Your task: Lines from the top of the entries through the line that has "match r with" must be duplicated exactly, and no others.

[[ Dataset extract, beginning ]]

(** A library or evidence error inside the loops is reported as [ErrInvalidGraph]. *)
Definition or_invalid {A} (r : GoError + A) : GoM unit A :=
  match r with inl _ => throw ErrInvalidGraph | inr a => ret a end.

(** The body of the innermost loop: [candidateBuyers[candidateID][coBuyerID]] becomes the least
    shared product. *)
Definition note_candidate (seedPurchased : gset string) (sharedID coBuyerID : string)
    (candidatePurchase : purchase) (candidateBuyers : gmap string (gmap string string))
    : GoM unit (gmap string (gmap string string)) :=
  do! ctxErr;
  let candidateID := pu_productID candidatePurchase in
  if bool_decide (candidateID ∈ seedPurchased) then ret candidateBuyers
  else
    let buyers := default ∅ (candidateBuyers !! candidateID) in
    let better :=
      match buyers !! coBuyerID with Some previous => str_ltb sharedID previous | None => true end in
    ret (<[candidateID := if better then <[coBuyerID := sharedID]> buyers else buyers]> candidateBuyers).

Definition note_buyer (g : Graph) (seedID : string) (seedPurchased : gset string) (sharedID : string)
    (coBuyerPurchase : purchase) (candidateBuyers : gmap string (gmap string string))
    : GoM unit (gmap string (gmap string string)) :=
  do! ctxErr;
  let coBuyerID := pu_userID coBuyerPurchase in
  if bool_decide (coBuyerID = seedID) then ret candidateBuyers
  else foldM (at_id (g_purchasesByUser g) coBuyerID) (note_candidate seedPurchased sharedID coBuyerID)
         candidateBuyers.

Definition note_purchase (g : Graph) (seedID : string) (seedPurchased : gset string)
    (seedPurchase : purchase) (candidateBuyers : gmap string (gmap string string))
    : GoM unit (gmap string (gmap string string)) :=
  do! ctxErr;
  foldM (at_id (g_purchasesByProduct g) (pu_productID seedPurchase))
    (note_buyer g seedID seedPurchased (pu_productID seedPurchase)) candidateBuyers.

Definition seed_purchased (seedPurchases : list purchase) : GoM unit (gset string) :=
  foldM seedPurchases (λ p acc, do! ctxErr; ret ({[pu_productID p]} ∪ acc)) ∅.

Definition product_evidence (g : Graph) (seedID candidateID : string) (buyers : gmap string string)
    (coBuyerID : string) (evidence : list ProductEvidence) : GoM unit (list ProductEvidence) :=
  do! ctxErr;
  let sharedProductID := default "" (buyers !! coBuyerID) in
  let! path := or_invalid (productEvidencePath g seedID sharedProductID coBuyerID candidateID) in
  ret (evidence ++ [mkProductEvidence coBuyerID sharedProductID
                      [seedID; sharedProductID; coBuyerID; candidateID] path]).

Definition product_result (g : Graph) (seedID : string) (candidateBuyers : gmap string (gmap string string))
    (candidateID : string) (results : list ProductRecommendation) : GoM unit (list ProductRecommendation) :=
  do! ctxErr;
  let buyers := default ∅ (candidateBuyers !! candidateID) in
  let coBuyerIDs := sort_strings (range_keys buyers) in
  let! evidence := foldM coBuyerIDs (product_evidence g seedID candidateID buyers) [] in
  ret (results ++ [mkProduct candidateID (len coBuyerIDs) evidence]).

Definition product_less (a b : ProductRecommendation) : bool :=
  if negb (pr_Score a =? pr_Score b) then pr_Score b <? pr_Score a
  else str_ltb (pr_ProductID a) (pr_ProductID b).

(** [results[:limit]] unless the limit is 0 or not below the length. *)
Definition cap_results {A} (results : list A) (limit : Z) : list A :=
  if (limit =? 0) || (limit >=? len results) then results else take (Z.to_nat limit) results.

Definition products_body (seedID : string) (limit : Z) (g : Graph) : GoM unit (list ProductRecommendation) :=
  do! validateRequest g seedID limit;
  let seedPurchases := at_id (g_purchasesByUser g) seedID in
  let! seedPurchased := seed_purchased seedPurchases in
  let! candidateBuyers := foldM seedPurchases (note_purchase g seedID seedPurchased) ∅ in
  let! results := foldM (range_keys candidateBuyers) (product_result g seedID candidateBuyers) [] in
  do! ctxErr;
  ret (cap_results (sort_by product_less results) limit).

Definition RecommendProducts (g : Ptr Graph) (ctx : option Ctx) (seedID : string) (limit : Z)
    : Outcome (list ProductRecommendation) := on_request g ctx (products_body seedID limit).

(** The body of the inner loop over the second hops. *)
Definition note_second_hop (seedID : string) (direct : gset string) (via : string) (secondHop : follow)
    (candidateVia : gmap string (gset string)) : GoM unit (gmap string (gset string)) :=
  do! ctxErr;
  let candidateID := fo_followee secondHop in
  if bool_decide (candidateID = seedID) then ret candidateVia
  else if bool_decide (candidateID ∈ direct) then ret candidateVia
  else ret (<[candidateID := {[via]} ∪ default ∅ (candidateVia !! candidateID)]> candidateVia).

Definition note_first_hop (g : Graph) (seedID : string) (direct : gset string) (firstHop : follow)
    (candidateVia : gmap string (gset string)) : GoM unit (gmap string (gset string)) :=
  do! ctxErr;
  foldM (at_id (g_followsByUser g) (fo_followee firstHop))
    (note_second_hop seedID direct (fo_followee firstHop)) candidateVia.
(** Steps of valid values succeed. *)
Lemma path_of_ok values :
  path_shape values = true →
  Forall (λ v : Vertex + Edge, match v with inl v => v_Validate v = None | inr e => e_Validate e = None end) values →
  ∃ p, path_of values = inr p.
Proof.
  intros Hshape HF. unfold path_of.
  assert (∃ steps, path_steps values = inr steps ∧
    Forall2 (λ v s, match v with inl v => VertexStep v | inr e => EdgeStep e end = inr s) values steps)
    as (steps & -> & Hsteps).
  { clear Hshape. induction HF as [|v values Hv _ (steps & IH1 & IH2)]; [by exists []|]. cbn.
    assert (∃ s, pathStep v = inr s) as [s Hs].
    { destruct v; cbn; [by apply vertex_step_law|by apply edge_step_law]. }
    rewrite Hs, IH1. exists (s :: steps). split; [done|]. by constructor. }
  by apply (new_path_law values).
Qed.

Lemma vertex_of_valid id : is_Some (g_vertices g !! id) → v_Validate (vertex_of g id) = None.
Proof. intros [v Hv]. unfold vertex_of. rewrite Hv. by eapply ho_vertices. Qed.

Lemma bought_vertices u p :
  bought es u p → is_Some (g_vertices g !! u) ∧ is_Some (g_vertices g !! p).
Proof. intros (e & He & _ & <- & <-). by apply (ho_edges _ _ Hg) in He as (_ & ? & ?). Qed.
Lemma followed_vertices a b :
  followed es a b → is_Some (g_vertices g !! a) ∧ is_Some (g_vertices g !! b).
Proof. intros (e & He & _ & <- & <-). by apply (ho_edges _ _ Hg) in He as (_ & ? & ?). Qed.
(** How a call of [ProcessOnce] can go: refused before any call, no message, or one message worked
    on and settled. *)
Inductive processed (w : Workflow) (calls : list Call)
    : Outcome (ProcessResult * option GoError) → list Call → Prop :=
  | pc_refused e : processed w calls (Fail e) []
  | pc_not_received e err :
      validate w = None → on_receive calls (receive_input w) = inl e →
      processed w calls (Val (zero_result, Some err)) [ReceiveMessage (receive_input w)]
  | pc_no_message r :
      validate w = None → on_receive calls (receive_input w) = inr [] → pr_NoMessage r = true →
      processed w calls (Val (r, Some ErrNoMessages)) [ReceiveMessage (receive_input w)]
  | pc_message m ms work made made' r err :
      let received := calls ++ [ReceiveMessage (receive_input w)] in
      validate w = None → on_receive calls (receive_input w) = inr (m :: ms) →
      worked w m received made work → settled w m (received ++ made) made' work r err →
      processed w calls (Val (r, err)) (ReceiveMessage (receive_input w) :: made ++ made').

Lemma process_once_run w c calls o c' calls' :
  ProcessOnce w c calls = (o, c', calls') →
  ∃ made, calls' = calls ++ made ∧ processed w calls o made.
Proof.
  unfold ProcessOnce. intros Hr.
  apply bind_inv in Hr as [(u & c1 & s1 & H2 & Hr)|[(e & -> & H2)|[-> H2]]];
    apply ctxErr_inv in H2 as [-> Ho].
  2: { exists []. rewrite app_nil_r. split; [done|]. constructor. }
  2: by destruct Ho as [[=]|[cause [=]]].
  apply bind_inv in Hr as [(u' & c2 & s2 & H2 & Hr)|[(e & -> & H2)|[-> H2]]];
    apply fail_if_run in H2 as (-> & -> & [(Ho' & Hw)|(e' & Ho' & Hw)]); simplify_eq.
  2: { exists []. rewrite app_nil_r. split; [done|]. constructor. }
  unfold bind, call at 1 in Hr. cbn beta iota in Hr.
  destruct (on_receive _ _) as [e|[|m ms]] eqn:Hrec.
  - unfold ret in Hr. simplify_eq. eexists. split; [done|]. by eapply pc_not_received.
  - unfold ret in Hr. simplify_eq. eexists. split; [done|]. by apply pc_no_message.
  - destruct (handle_message_settles w m c1 (calls ++ [ReceiveMessage (receive_input w)]))
      as (r & err & work & made & made' & Hm & Hwk & Hst). rewrite Hm in Hr. injection Hr as <- <- <-.
    eexists. split; [by rewrite <- app_assoc|]. exact (pc_message w calls m ms work made made' r err Hw Hrec Hwk Hst).
Qed.
(* ===== verification/OrderHistoryProofs.v ===== *)
(** What the order history promises: the audit log explains the current state of every order, the
    lifecycle is a state machine with terminal states, and a failed command changes nothing. *)
From Stdlib Require Import Ascii String.
From S2P Require Import Prelude OrderHistory.

(** The moves of an order; [""] is the status of an order that does not exist. *)
Inductive lifecycle : Status → Status → Prop :=
  | lc_create : lifecycle "" StatusPending
  | lc_confirm : lifecycle StatusPending StatusConfirmed
  | lc_ship : lifecycle StatusConfirmed StatusShipped
  | lc_cancel_pending : lifecycle StatusPending StatusCancelled
  | lc_cancel_confirmed : lifecycle StatusConfirmed StatusCancelled.

Definition known_status (status : Status) : Prop :=
  status ∈ [StatusPending; StatusConfirmed; StatusShipped; StatusCancelled].
Definition terminal (status : Status) : Prop := status = StatusShipped ∨ status = StatusCancelled.

Lemma terminal_stuck status next : terminal status → ¬ lifecycle status next.
Proof. intros [-> | ->] H; inversion H. Qed.
Lemma lifecycle_known a b : lifecycle a b → known_status b.
Proof. unfold known_status. destruct 1; set_solver. Qed.

Section History.
Context `{AuditTypes} `{!AuditLib} `{!AuditRepository}.

(** ** The log as events *)

Record Event := mkEvent {
  e_order : string; e_command : string; e_type : string; e_before : Status; e_target : Status;
  e_revision : Revision; e_at : Z; e_reason : string
}.
Definition order_after (ev : Event) : Order :=
  mkOrder (e_order ev) (e_target ev) (e_revision ev) (e_at ev).
Definition replay (events : list Event) : gmap string Order :=
  foldl (λ m ev, <[e_order ev := order_after ev]> m) ∅ events.
Definition built (author : string) (ev : Event) (entry : Entry) : Prop :=
  newEntry author (e_order ev) (e_command ev) (e_type ev) (e_revision ev) (e_at ev) (e_before ev)
    (e_target ev) (e_reason ev) = inr entry.

(** An event the state machine allows after the events seen. *)
Record allowed (seen : list Event) (ev : Event) : Prop := {
  al_before : e_before ev = before_of (replay seen !! e_order ev);
  al_moves : lifecycle (e_before ev) (e_target ev);
  al_revision : next_revision (replay seen !! e_order ev) = inr (e_revision ev);
  al_new : e_command ev ∉ map e_command seen;
  al_ids : identifierPattern (e_order ev) = true ∧ identifierPattern (e_command ev) = true
}.
Inductive legal : list Event → Prop :=
  | legal_nil : legal []
  | legal_snoc events ev : legal events → allowed events ev → legal (events ++ [ev]).

(** The entries the repository accepted. *)
Definition accepted (c : Call) : option Entry :=
  match c with Append entry None => Some entry | _ => None end.
Definition log (w : World) : list Entry := omap accepted (w_calls w).

Definition explains (events : list Event) (s : Service) (w : World) : Prop :=
  legal events ∧ Forall2 (built (sv_author s)) events (log w) ∧
  sv_orders s = Some (replay events) ∧ sv_used s = Some (list_to_set (map e_command events)).

Lemma replay_snoc events ev : replay (events ++ [ev]) = <[e_order ev := order_after ev]> (replay events).
Proof. unfold replay. by rewrite foldl_app. Qed.

(** ** apply *)

(** How a command can go. *)
Inductive applied (orderID commandID eventType : string) (required target : Status) (reason : string)
    (w : World) : Outcome Order → World → Prop :=
  | ap_failed e w' : w_service w' = w_service w → log w' = log w →
      applied orderID commandID eventType required target reason w (Fail e) w'
  | ap_done s revision now entry w' :
      let current := orders_of s !! orderID in
      let updated := mkOrder orderID target revision now in
      w_service w = Some s → ready s = true →
      check_command (used_of s) commandID = None →
      check_transition current orderID eventType required target = None →
      next_revision current = inr revision →
      newEntry (sv_author s) orderID commandID eventType revision now (before_of current) target reason =
        inr entry →
      w_service w' = Some (put_order updated commandID s) → log w' = log w ++ [entry] →
      applied orderID commandID eventType required target reason w (Val updated) w'.

Lemma log_call sv calls c : log (mkWorld sv (calls ++ [c])) = log (mkWorld sv calls) ++ omap accepted [c].
Proof. unfold log. cbn [w_calls]. by rewrite omap_app. Qed.

Lemma receiver_run c w o c' w' :
  receiver c w = (o, c', w') →
  c' = c ∧ w' = w ∧ ((∃ s, w_service w = Some s ∧ ready s = true ∧ o = Val s) ∨ o = Fail ErrInvalidConfig).
Proof.
  unfold receiver, on_part. destruct w as [sv calls]. cbn. destruct (deref_or _ _ _ _) as [[o1 c1] s1] eqn:E.
  apply deref_or_inv in E as (-> & -> & E). intros [= <- <- <-]. naive_solver.
Qed.

Lemma apply_run orderID commandID eventType required target reason c w o c' w' :
  apply orderID commandID eventType required target reason c w = (o, c', w') →
  applied orderID commandID eventType required target reason w o w'.
Proof.
  unfold apply. intros Hr. destruct w as [sv calls].
  apply bind_inv in Hr as [(s & c1 & w1 & Hb & Hr)|[(e & -> & Hb)|[-> Hb]]];
    apply receiver_run in Hb as (-> & -> & Ho); [|by constructor|naive_solver].
  destruct Ho as [(s' & Hs & Hready & [= <-])|[=]].
  apply bind_inv in Hr as [(u & c2 & w2 & Hb & Hr)|[(e & -> & Hb)|[-> Hb]]];
    apply ctxErr_inv in Hb as [-> Ho]; [clear Ho|by constructor|naive_solver].
  apply bind_inv in Hr as [(u' & c3 & w3 & Hb & Hr)|[(e & -> & Hb)|[-> Hb]]];
    apply ctxErr_inv in Hb as [-> Ho]; [clear Ho|by constructor|naive_solver].
  unfold bind, fail_if, or_fail, call, modify, throw, ret in Hr. cbn in Hr.
  destruct (check_command _ _) eqn:Hc; [simplify_eq; by constructor|].
  destruct (check_transition _ _ _ _ _) eqn:Ht; [simplify_eq; by constructor|].
  destruct (next_revision _) as [|revision] eqn:Hn; [simplify_eq; by constructor|].
  cbn in Hr. destruct (newEntry _ _ _ _ _ _ _ _ _) as [|entry] eqn:He.
  { simplify_eq. constructor; [done|]. by rewrite log_call, app_nil_r. }
  cbn in Hr. destruct (on_append _ _) as [e|] eqn:Ha.
  { simplify_eq. constructor; [done|]. by rewrite !log_call, !app_nil_r. }
  simplify_eq. cbn in Hs. subst sv. econstructor; try done.
  unfold put_in, set_service. cbn [w_calls]. rewrite !log_call. cbn. by rewrite app_nil_r.
Qed.

(** ** Commands and reachable states *)

(** The arguments the four commands give to [apply]. *)
Inductive command_kind : string → Status → Status → Prop :=
  | ck_create : command_kind "order.created" "" StatusPending
  | ck_confirm : command_kind "order.confirmed" StatusPending StatusConfirmed
  | ck_ship : command_kind "order.shipped" StatusConfirmed StatusShipped
  | ck_cancel : command_kind "order.cancelled" "" StatusCancelled.

Lemma transition_iff eventType required target current orderID :
  command_kind eventType required target → (∀ o, current = Some o → known_status (o_Status o)) →
  check_transition current orderID eventType required target = None ↔ lifecycle (before_of current) target.
Proof.
  intros Hk Hknown. destruct current as [o|].
  2: { destruct Hk; cbn; split; [constructor|done|done|intros Hl; by inversion Hl|done|
         intros Hl; by inversion Hl|done|intros Hl; by inversion Hl]. }
  pose proof (Hknown o eq_refl) as Ho. unfold known_status in Ho.
  rewrite !elem_of_cons, elem_of_nil in Ho. unfold check_transition, before_of.
  assert (∀ (P : Prop) (e : GoError), ¬ P → Some e = None ↔ P) as No by (intros; split; [done|tauto]).
  assert (∀ P : Prop, P → (None : option GoError) = None ↔ P) as Yes by (intros; split; tauto).
  destruct Ho as [E|[E|[E|[E|[]]]]]; rewrite E; destruct Hk; cbn;
    first [apply No; intros Hl; by inversion Hl | apply Yes; constructor].
Qed.
(* ===== verification/Moderation.v ===== *)
(** examples/gin-content-moderation-workflow/internal/moderationapi: the moderation service with its
    bounded record store and cursor search. The text library (language detector, tokenizers, blockword
    dictionary) is a parameter; its processors are immutable, so their methods are functions. *)
From Stdlib Require Import Ascii String.
From S2P Require Import Prelude GraphLib.

Definition defaultSearchLimit : Z := 20.
Definition contentIDPattern (s : string) : bool := safe_identifier s.

Definition ErrInvalidConfig : GoError :=
  Sentinel "moderationapi.ErrInvalidConfig" "moderationapi: invalid config".
Definition ErrInvalidRequest : GoError :=
  Sentinel "moderationapi.ErrInvalidRequest" "moderationapi: invalid request".
Definition ErrDuplicateContentID : GoError :=
  Sentinel "moderationapi.ErrDuplicateContentID" "moderationapi: duplicate content id".
Definition ErrRecordNotFound : GoError :=
  Sentinel "moderationapi.ErrRecordNotFound" "moderationapi: record not found".
Definition ErrStoreCapacity : GoError :=
  Sentinel "moderationapi.ErrStoreCapacity" "moderationapi: store capacity reached".
Definition ErrWorkflow : GoError := Sentinel "moderationapi.ErrWorkflow" "moderationapi: workflow failure".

[[ Dataset extract, end ]]

Your response:
(** A library or evidence error inside the loops is reported as [ErrInvalidGraph]. *)
Definition or_invalid {A} (r : GoError + A) : GoM unit A :=
  match r with inl _ => throw ErrInvalidGraph | inr a => ret a end.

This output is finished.